那宮主心中納罕,尋思:怎麼這些家夥竟都玩起兩敗俱傷的打法來了,照這個樣子打下去,我可還真不好辦了。之後又連續向木位、水位、火位站立之人攻了過去。那木位、水位、火位站立之人竟也和先前金位、土位站立之人一般,都是隻攻不守。那宮主無奈,隻好撤回了攻擊招式,叫道:“如此下三濫的招式,你們這算哪門子的陣法。”戚長老道:“隻要能夠攔得住你,就算招式下三濫了一些,那也並沒有什麼。”那宮主哼了一聲,說道:“想要攔得住我,你們再去多練幾年吧。
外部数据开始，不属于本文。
(* ===== verification/Instrumentation.v ===== *)
(** * What the reconcilers emit

    A calculus for the events and metrics of a reconciler, beside the footprints
    of [Reconciler] for its writes, and its application to the three
    [Reconcile] functions: the metrics they update are registered collectors of
    the right kind, used with the right number of label values. *)

From S2P Require Import Prelude Go Api Graph Resources Clients Discovery Cluster Metrics Reconciler.
From S2P Require Import PipelineController DefaultsController DiscoveryController.
#[local] Open Scope Z_scope.

(** An effect the client libraries accept: the two event types of Kubernetes, and
    updates of registered collectors of the right kind with one value per label. *)
Definition updates (kind : CollectorKind) (c : Collector) (labels : list string) : Prop :=
  c ∈ registered /\ Col_Kind c = kind /\ length labels = length (Col_Labels c).

Definition well_formed (e : Effect) : Prop :=
  match e with
  | Event _ etype _ _ => etype = "Normal" \/ etype = "Warning"
  | CounterInc c labels => updates KCounter c labels
  | GaugeSet c labels _ => updates KGauge c labels
  | HistogramObserve c labels => updates KHistogram c labels
  end.

(** The collectors that only the deferred function updates. *)
Definition deferred (e : Effect) : Prop :=
  match e with
  | CounterInc c _ | GaugeSet c _ _ | HistogramObserve c _ => c = ReconcileTotal \/ c = ReconcileDuration
  | Event _ _ _ _ => False
  end.

Definition inner (e : Effect) : Prop := well_formed e /\ ~ deferred e.

(** ** The calculus *)

Section emits.
Context {W : Type}.

(** The run of [m] appends to the trace, and only effects in [P]. *)
Definition emits {A} (P : Effect -> Prop) (m : M W A) : Prop :=
  forall st, exists new, effects (snd (m st)) = effects st ++ new /\ Forall P new.

Lemma emits_nothing {A} P (m : M W A) :
  (forall st, effects (snd (m st)) = effects st) -> emits P m.
Proof. intros E st. exists []. by rewrite app_nil_r. Qed.

Lemma emits_ret {A} P (a : A) : emits P (mret a).
Proof. by apply emits_nothing. Qed.
Lemma emits_throw {A} P e : emits P (@throw W A e).
Proof. by apply emits_nothing. Qed.
Lemma emits_lift {A} P (r : result A) : emits P (lift r).
Proof. by apply emits_nothing. Qed.
Lemma emits_reads {A} P (f : W -> result A) : emits P (reads f).
Proof. by apply emits_nothing. Qed.
Lemma emits_writes {A} P (f : W -> result A * W) : emits P (writes f).
Proof. apply emits_nothing. intros st. unfold writes. by destruct (f (world st)). Qed.
Lemma emits_emit P e : P e -> emits P (@emit W e).
Proof. intros He st. exists [e]. split; [done|]. by apply Forall_singleton. Qed.
Lemma emits_when P b (m : M W unit) : emits P m -> emits P (when b m).
Proof. destruct b; [done|]. intros _. apply emits_ret. Qed.
Lemma emits_try {A} P (m : M W A) : emits P m -> emits P (try m).
Proof. intros Hm st. unfold try. specialize (Hm st). by destruct (m st). Qed.
Lemma emits_wrap {A} P f args (m : M W A) : emits P m -> emits P (wrap f args m).
Proof. intros Hm st. unfold wrap. specialize (Hm st). by destruct (m st). Qed.

Lemma emits_bind {A B} P (m : M W A) (f : A -> M W B) :
  emits P m -> (forall a, emits P (f a)) -> emits P (m ≫= f).
Proof.
  intros Hm Hf st. destruct (Hm st) as (n1 & E1 & H1). unfold mbind, M_bind.
  destruct (m st) as [[a|e] s1]; simpl in *; [|by exists n1].
  destruct (Hf a s1) as (n2 & E2 & H2). exists (n1 ++ n2).
  rewrite E2, E1, app_assoc. split; [done|]. by apply Forall_app.
Qed.

End emits.

Create HintDb emits.
#[export] Hint Resolve emits_ret emits_throw emits_lift emits_reads emits_writes emits_emit
  emits_when emits_try emits_wrap emits_bind : emits.

(** Split a reconciler into its calls; what is left are the effects it emits and
    the calls that have lemmas of their own. *)
Ltac emits_step :=
  match goal with
  | |- emits _ (mbind _ _) => apply emits_bind; [|intros]
  | |- emits _ (when _ _) => apply emits_when
  | |- emits _ (wrap _ _ _) => apply emits_wrap
  | |- emits _ (try _) => apply emits_try
  | |- emits _ (if _ then _ else _) => case_match
  | |- emits _ (match _ with _ => _ end) => case_match
  | |- emits _ _ => solve [auto with emits]
  end.
Ltac emits_tac := repeat emits_step.

(** The effects of the reconcilers are among these. *)
Lemma inner_event key etype reason msg :
  etype = "Normal" \/ etype = "Warning" -> inner (Event key etype reason msg).
Proof. intros H. by split; [|intros []]. Qed.

(** [e] is decided by evaluation, for a collector and labels given literally. *)
Ltac inner_tac :=
  split; [split_and!; [apply (bool_decide_unpack _); vm_compute; done|done|done]|by intros [E|E]].

#[export] Hint Extern 2 (inner (Event _ "Normal" _ _)) => (apply inner_event; by left) : emits.
#[export] Hint Extern 2 (inner (Event _ "Warning" _ _)) => (apply inner_event; by right) : emits.
#[export] Hint Extern 2 (inner (CounterInc _ _)) => inner_tac : emits.
#[export] Hint Extern 2 (inner (GaugeSet _ _ _)) => inner_tac : emits.

(** A [Reconcile] function of the named controller: its deferred function reports
    one duration and one outcome at the very end, whatever the run returns. *)
Definition instrumented {W A} (controller : string) (m : M W A) : Prop :=
  forall st r st', m st = (r, st') ->
  exists new, Forall inner new /\
    effects st' = effects st ++ new ++
      [HistogramObserve ReconcileDuration [controller];
       CounterInc ReconcileTotal [controller; if is_ok r then "success" else "error"]].

Lemma instrumented_counted {W A} controller (m : M W A) :
  emits inner m -> instrumented controller (counted controller m).
Proof.
  intros Hm st r st'. unfold counted. destruct (Hm st) as (new & E & Hnew).
  destruct (m st) as [r1 st1]; simpl in *. intros [= -> <-]. exists new. simpl.
  by rewrite E, <-app_assoc.
Qed.

(** ** The reconcilers *)

Section reconcilers.
Context {W : Type} `{Client W}.

Lemma emits_event p etype reason msg :
  etype = "Normal" \/ etype = "Warning" -> emits inner (@event W p etype reason msg).
Proof. intros E. by apply emits_emit, inner_event. Qed.

Lemma emits_reconcileOrDelete k (obj : Object k) needed f :
  emits inner (@reconcileOrDelete W _ k obj needed f).
Proof. unfold reconcileOrDelete, IgnoreNotFound. emits_tac. Qed.

Section pipeline.
Context (Marshal : gmap string any -> result string) (int32_of_inf : Z)
  (factory : option Kafka.ClientFactory) (sma : bool).

Lemma emits_secretWrites p refs written : emits inner (@secretWrites W _ p refs written).
Proof.
  revert written. induction refs as [|r refs IH]; intros written; simpl; emits_tac; apply IH.
Qed.
#[local] Hint Resolve emits_secretWrites emits_reconcileOrDelete : emits.

Lemma emits_updateStatus p phase msg : emits inner (@updateStatus W _ p phase msg).
Proof.
  apply emits_nothing. intros st. unfold updateStatus.
  by destruct (RetryOnConflict _ _ _) as [[] [p' w]].
Qed.
#[local] Hint Resolve emits_updateStatus : emits.

Lemma emits_reconcileChildren spec replicas hpa pf d1 d2 p :
  emits inner (reconcileChildren (W := W) sma spec replicas hpa pf d1 d2 p).
Proof.
  unfold reconcileChildren, secretHash, reconcileConfigMap, reconcileDeployment, reconcileService,
    reconcileHeadlessService, reconcileHPA, reconcilePDB, reconcileServiceMonitor, event.
  emits_tac.
Qed.

Lemma emits_applyScaling spec p :
  emits inner (applyScaling (W := W) int32_of_inf factory spec p).
Proof.
  intros st. unfold applyScaling. destruct (calculateScaling _ _ _ _ _) as [plan p'].
  enough (Hm : emits inner (match SP_err plan with
    | Some e => _ | None => _ end : M W (Z * Z * bool * DataPrepperPipeline))) by apply Hm.
  unfold event. emits_tac.
Qed.

#[local] Hint Resolve emits_reconcileChildren emits_applyScaling : emits.

Lemma emits_reconcileLive req p :
  emits inner (reconcileLive (W := W) Marshal int32_of_inf factory sma req p).
Proof.
  unfold reconcileLive, reconcileValid, applyPeerForwarder, recordScaling, recordManaged, event.
  emits_tac.
Qed.
#[local] Hint Resolve emits_reconcileLive : emits.

Lemma instrumented_Reconcile req :
  instrumented "pipeline" (Reconcile (W := W) Marshal int32_of_inf factory sma req).
Proof.
  apply instrumented_counted. unfold IgnoreNotFound, finalizePipeline, ensureFinalizer, event.
  emits_tac.
Qed.
End pipeline.

Section defaults.
Lemma emits_touchAll revision items n : emits inner (@touchAll W _ revision items n).
Proof.
  revert n. induction items as [|p items IH]; intros n; simpl; [emits_tac|].
  case_match; [apply IH|]. intros st.
  destruct (RetryOnConflict _ _ _) as [[[]|e] [p' w]];
    [apply (IH (n + 1) (mkSt w (effects st)))|].
  by exists []; rewrite app_nil_r.
Qed.
#[local] Hint Resolve emits_touchAll : emits.

Lemma instrumented_DefaultsReconcile req : instrumented "defaults" (@DefaultsReconcile W _ req).
Proof. apply instrumented_counted. unfold IgnoreNotFound. emits_tac. Qed.
End defaults.

Section discovery.
Context (order : MapOrder) (now : Z).

Lemma emits_forEach f items :
  (forall p, emits inner (f p)) -> emits inner (@forEach W f items).
Proof. intros Hf. induction items as [|p items IH]; simpl; emits_tac; auto. Qed.

Lemma emits_createLoop disc existing limit entries n :
  emits inner (@createLoop W _ disc existing limit entries n).
Proof.
  revert n. induction entries as [|[name d] entries IH]; intros n; simpl; unfold applyPipeline;
    emits_tac; apply IH.
Qed.

Lemma emits_updateLoop disc des limit names n :
  emits inner (@updateLoop W _ disc des limit names n).
Proof.
  revert n. induction names as [|name names IH]; intros n; simpl; unfold applyPipeline;
    emits_tac; apply IH.
Qed.

Lemma emits_cleanupOnDeletion disc : emits inner (@cleanupOnDeletion W _ disc).
Proof.
  unfold cleanupOnDeletion, orphanPipeline. emits_tac. apply emits_forEach. intros p. emits_tac.
Qed.

Lemma emits_cleanupOrphans disc sources : emits inner (@cleanupOrphans W _ disc sources).
Proof.
  unfold cleanupOrphans, cleanupOne, orphanPipeline. emits_tac. apply emits_forEach. intros p.
  emits_tac.
Qed.

Lemma emits_retryAnnotation f disc : emits inner (@retryAnnotation W _ f disc).
Proof.
  apply emits_nothing. intros st. unfold retryAnnotation. by destruct (RetryOnConflict _ _ _) as [? []].
Qed.

Lemma emits_updateDiscoveryStatus disc : emits inner (@updateDiscoveryStatus W _ disc).
Proof.
  apply emits_nothing. intros st. unfold updateDiscoveryStatus.
  by destruct (RetryOnConflict _ _ _) as [? []].
Qed.
#[local] Hint Resolve emits_createLoop emits_updateLoop emits_cleanupOnDeletion emits_cleanupOrphans
  emits_retryAnnotation emits_updateDiscoveryStatus : emits.

Context (MarshalSpec : DataPrepperPipelineSpec -> result string)
  (UnmarshalSpec : string -> result DataPrepperPipelineSpec)
  (Template : Type) (Parse : string -> result Template)
  (Execute : Template -> TemplateContext -> result string)
  (sort : list DiscoveredSource -> list DiscoveredSource)
  (ctxErr : nat -> string -> option error)
  (kafka : option Kafka.ClientFactory) (s3 : option S3.ClientFactory).

Lemma emits_discoverySucceeded disc sources :
  emits inner (discoverySucceeded (W := W) MarshalSpec UnmarshalSpec Template Parse Execute order now disc sources).
Proof. unfold discoverySucceeded, reconcilePipelines, rolloutConditions, devent. emits_tac. Qed.

Lemma emits_discoveryFailed disc e : emits inner (@discoveryFailed W _ now disc e).
Proof. unfold discoveryFailed, devent. emits_tac. Qed.

Lemma emits_reconcileDiscovery disc :
  emits inner (reconcileDiscovery (W := W) MarshalSpec UnmarshalSpec Template Parse Execute sort order ctxErr now kafka s3 disc).
Proof.
  intros st. unfold reconcileDiscovery. destruct (discoverSources _ _ _ _ _ _) as [[sources|e]|].
  - revert st. apply emits_discoverySucceeded.
  - revert st. apply emits_discoveryFailed.
  - by apply (emits_ret inner no_requeue st).
Qed.
#[local] Hint Resolve emits_reconcileDiscovery : emits.

Lemma instrumented_DiscoveryReconcile req :
  instrumented "discovery" (DiscoveryReconcile (W := W) MarshalSpec UnmarshalSpec Template
    Parse Execute sort order ctxErr now kafka s3 req).
Proof.
  apply instrumented_counted. unfold IgnoreNotFound, finalizeDiscovery, ensureDiscoveryFinalizer.
  emits_tac.
Qed.
End discovery.
End reconcilers.

(** What the metrics promise to their readers: one observation of the duration and
    one increment of the counter per run, under the same controller name, whose
    [result] is one of the documented values and is [error] exactly when the run
    failed; before them only well-formed effects that are not counted twice. *)
Definition measured {W A} (controller : string) (m : M W A) : Prop :=
  forall st, exists new result,
    effects (snd (m st)) = effects st ++ new ++
      [HistogramObserve ReconcileDuration [controller]; CounterInc ReconcileTotal [controller; result]] /\
    Forall inner new /\ result ∈ ["success"; "error"; "requeue"] /\
    (result = "error" <-> is_ok (fst (m st)) = false).

Lemma instrumented_measured {W A} controller (m : M W A) :
  instrumented controller m -> measured controller m.
Proof.
  intros Hi st. destruct (m st) as [r st'] eqn:E. destruct (Hi _ _ _ E) as (new & Hn & En).
  eexists new, _. split; [exact En|]. split; [done|]. simpl.
  destruct (is_ok r); split; try done; [by left|by right; left].
Qed.

(** C32: every run of each of the three [Reconcile] functions, on any API server
    and whatever it returns, ends with exactly one observation of the reconcile
    duration and one increment of the reconcile counter, both under the name of
    its controller (three different names, [pipeline] and [defaults] for those
    two), the latter with one of the documented results, which is [error] exactly
    when the run returned an error; all it emits before are events of a type
    Kubernetes accepts and updates of registered collectors of the right kind
    with one value per label (so [WithLabelValues] cannot panic), and none of
    them touches the two reconcile collectors. *)
Theorem reconcilers_instrumented {W} `{Client W} Marshal int32_of_inf kafka s3 sma MarshalSpec UnmarshalSpec Template Parse Execute sort order ctxErr now req :
  measured "pipeline" (Reconcile (W := W) Marshal int32_of_inf kafka sma req) /\
  measured "defaults" (@DefaultsReconcile W _ req) /\
  exists controller, controller ∉ ["pipeline"; "defaults"] /\
    measured controller
      (DiscoveryReconcile (W := W) MarshalSpec UnmarshalSpec Template Parse Execute sort order ctxErr now kafka s3 req).
Proof.
  split_and!; [apply instrumented_measured, instrumented_Reconcile
              |apply instrumented_measured, instrumented_DefaultsReconcile|].
  exists "discovery". split; [|apply instrumented_measured, instrumented_DiscoveryReconcile].
  apply (bool_decide_unpack _). reflexivity.
Qed.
”忽然身體暴起,又向金位站立之人猛攻了過去。

那金位站立之人依然沒有進行防守,反而舉起手中兵器朝那宮主刺了過來,那宮主這次卻並不撤劍了,而是將雙足往前一踏,利用身體前移的速度順利的避開對方的攻擊。那金位站立之人見她成功躲過了自己的攻擊,臉色有些吃驚,可即便如此,卻仍然沒有進行閃躲,隻是將手裏的兵器重新給撤了回來。那宮主心道:“是你自己想要找死,可怨不得我。”徑直就將手中的紫青劍往那金位站立之人胸口刺了過去,眼見劍尖就要刺中那人胸口,後圈中卻忽然有兩人同時舉起兵器擋了過來。那宮主登時一驚,隻得再次把紫青劍抽回,暗道:“原來此人隻攻不守,是因為身後有兩人負責在保護,我這一招縱然能躲過金位站立之人的攻擊,但要想避開這兩人的防守,卻是根本無法辦到的。”
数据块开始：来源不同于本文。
Lemma run_from d0 (st : St W) :
  live req d0 (world st) -> follows d d0 -> answers (world st) ->
  free_names d (outdated d des (world st)) (world st) ->
  exists cyc d' st', run_result st cyc d' st'.
Proof.
  intros Hl0 Hf0 Hsrc Hfree.
  destruct (successful_run d0 st sources des)
    as (d2 & s2 & cyc & s3' & s4 & items & d' & st' & Hf2 & Hu2 & E3 & E4 & E & Hl' & Hf' & Hc & Hrep
        & Hli & Hact & Hu'); [done|by eapply discoverSources_kept|by rewrite (wanted_follows d)| |].
  { rewrite (outdated_follows d d0 des (world st)) by done. by apply (free_names_follows d d0 _ (world st)). }
  assert (Hfd2 : follows d d2) by (by etrans). exists cyc, d', st'.
  pose proof Hfd2 as [Hkd2 _ Hsd2 _]. unfold key_of in Hkd2. simpl in Hkd2. injection Hkd2 as Hns2 Hnm2.
  pose proof (stored_key KDiscovery _ _ _ (proj1 Hl0)) as Hk0. pose proof Hf0 as [Hkd0 _ _ _].
  assert (Hreq : req.1 = Meta_Namespace (D_Meta d2)).
  { rewrite <-Hk0, Hns2. unfold key_of in Hkd0. simpl in *. congruence. }
  assert (Hp2 : forall key, stored KPipeline key (world s2) = stored KPipeline key (world st))
    by (intros; apply Hu2; by left).
  assert (Hp' : forall key, stored KPipeline key (world st') = stored KPipeline key (world s4))
    by (intros; apply Hu'; by left).
  assert (Hch' : forall name, child_of d name (world st') = child_of d2 name (world s4)).
  { intros name. rewrite (child_of_follows d d2) by done. unfold child_of. by rewrite Hp'. }
  assert (Hstay : forall name, is_Some (des !! name) ->
    stored KPipeline (Meta_Namespace (D_Meta d), name) (world st')
    = stored KPipeline (Meta_Namespace (D_Meta d), name) (world s3')).
  { intros name Hn. rewrite Hp', <-Hns2. eapply cleanup_active; [exact E4|].
    rewrite activeNames_follows by done. by eapply wanted_active. }
  assert (Hout : outdated d des (world st') = outdated d2 des (world s3')).
  { apply outdated_ext. intros name Hn. rewrite (child_of_follows d d2) by done.
    unfold child_of. by rewrite Hstay. }
  assert (Hout2 : outdated d2 des (world s2) = outdated d des (world st))
    by (by apply outdated_follows).
  assert (Hw2 : wanted d2 sources = Ok des) by (by rewrite (wanted_follows d)).
  pose proof E3 as (des' & it & Hdes' & Hl3 & Hcyc)%reconcilePipelines_Ok; [|done].
  assert (des' = des) as -> by congruence.
  split; try done.
  - rewrite E. do 3 f_equal. unfold requeueAfter, discoveryMaxCreationsPerCycle, discoveryPollInterval.
    by rewrite Hsd2.
  - etrans; [exact Hf0|exact Hf'].
  - pose proof (rc_written _ _ _ _ _ _ _ Hcyc) as (new & old & Hn & Ho & Hmiss & Hold & Hnd & Happ & Hframe).
    eexists _, _, new, old. split_and!.
    + intros name. rewrite (existingByName_lookup d2 (world s2)) by done.
      rewrite (child_of_follows d d2) by done. unfold child_of. by rewrite Hp2.
    + eapply update_counts_follows; [done|]. by eapply rollout_cycle_counts.
    + by split_and!.
    + done.
    + intros name (x & Hx & Ha)%Happ. exists x. split; [done|].
      eapply applied_follows; [done| |exact Ha]. apply Hstay. eauto.
    + intros name Hd Hnot. rewrite Hstay by done. rewrite <-Hns2, Hframe; [apply Hp2|].
      right. by intros (n & [= <-] & ?)%list_elem_of_fmap.
  - rewrite Hreq in Hli. pose proof Hli as [Hnd _]%List_Ok. exists items. split_and!; [done| |done].
    intros name p. rewrite Hch'. by apply listed_children.
  - intros Hpol name p. rewrite Hch'. intros Hp. rewrite <-(activeNames_follows d2) by done.
    eapply cleanup_settles; [exact E4| |exact Hp]. unfold discoveryCleanupPolicy in *. by rewrite Hsd2.
  - pose proof Hcyc as (names & _ & _ & Happ)%rc_names.
    pose proof (applied_only_outdated _ _ _ _ _ Happ) as Ho.
    intros name x. rewrite Hout. intros [Hn Hx]%Ho.
    rewrite <-Hout2. split; [done|]. apply outdated_lookup in Hx as [Hd _].
    rewrite Hstay by eauto. destruct Happ as (_ & _ & Hframe).
    rewrite <-Hns2, Hframe; [apply Hp2|]. right. by intros (n & [= <-] & ?)%list_elem_of_fmap.
  - intros Hok. rewrite Hout, <-Hout2. by eapply cycle_progress.
  - intros Hfail. destruct Hcyc as [_ _ _ _ _ Hpaused _]. apply Hpaused in Hfail as (_ & name & p & Hp & Hun).
    exists name, p. split; [|done]. rewrite <-(child_of_follows d d2) by done.
    rewrite <-Hp, (existingByName_lookup d2 (world s2)) by done. unfold child_of. by rewrite Hp2.
Qed.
如此又連試了幾次,每次的結果都是如此,那宮主心中不禁有些焦躁起來,尋思:這魔教使用的陣法看似十分無賴,可想要破解卻著實有些不易,我若不盡快找到此陣法的破綻,隻怕今日便要被他們給困死在裏麵了。”然而又繼續打鬥了良久,卻還是無法找到破解的對策,這時魔教眾人卻反倒越戰越勇起來,將包圍圈逐漸收窄,已把那宮主困在了不過一丈方圓的範圍之內。那宮主見形勢對自己不利,一連變換了幾次招式,可始終還是無法改不利的局麵,不禁心中暗自想道:“我若是再繼續和他們這樣打鬥下來,隻怕很難堅持太久,為了蝶湖宮的聲譽,說不得,今日冒險跟他們拚上一拚了。”言念及此,心中已暗暗打定了主意。

又鬥了幾招,那宮主趁魔教眾人攻守交接之時,忽然劍身急轉,向後劃出一道劍花,將身後進攻之人立時逼退了開去。跟著那宮主又是足下一點,單腿踢向木位站立之人的手腕,這一踢實在太快,那木位站立之人未及出招,手腕便已被那宮主腳尖踢中,兵刃拿捏不住,脫手向上飛出。那宮主更不停留,左手急探,手指快入閃電般在木位身後兩人的兵刃上一彈。那兩人也未不得及反應,手中兵刃雖未被震得脫手,但招式卻是無法施展出來了。在這電光火石之間,那宮主竟然一連闖過了魔教眾人兩道防守,武林各大幫派弟子心中雖然都十分憎恨蝶湖宮,但此時卻也不由得高聲喝彩。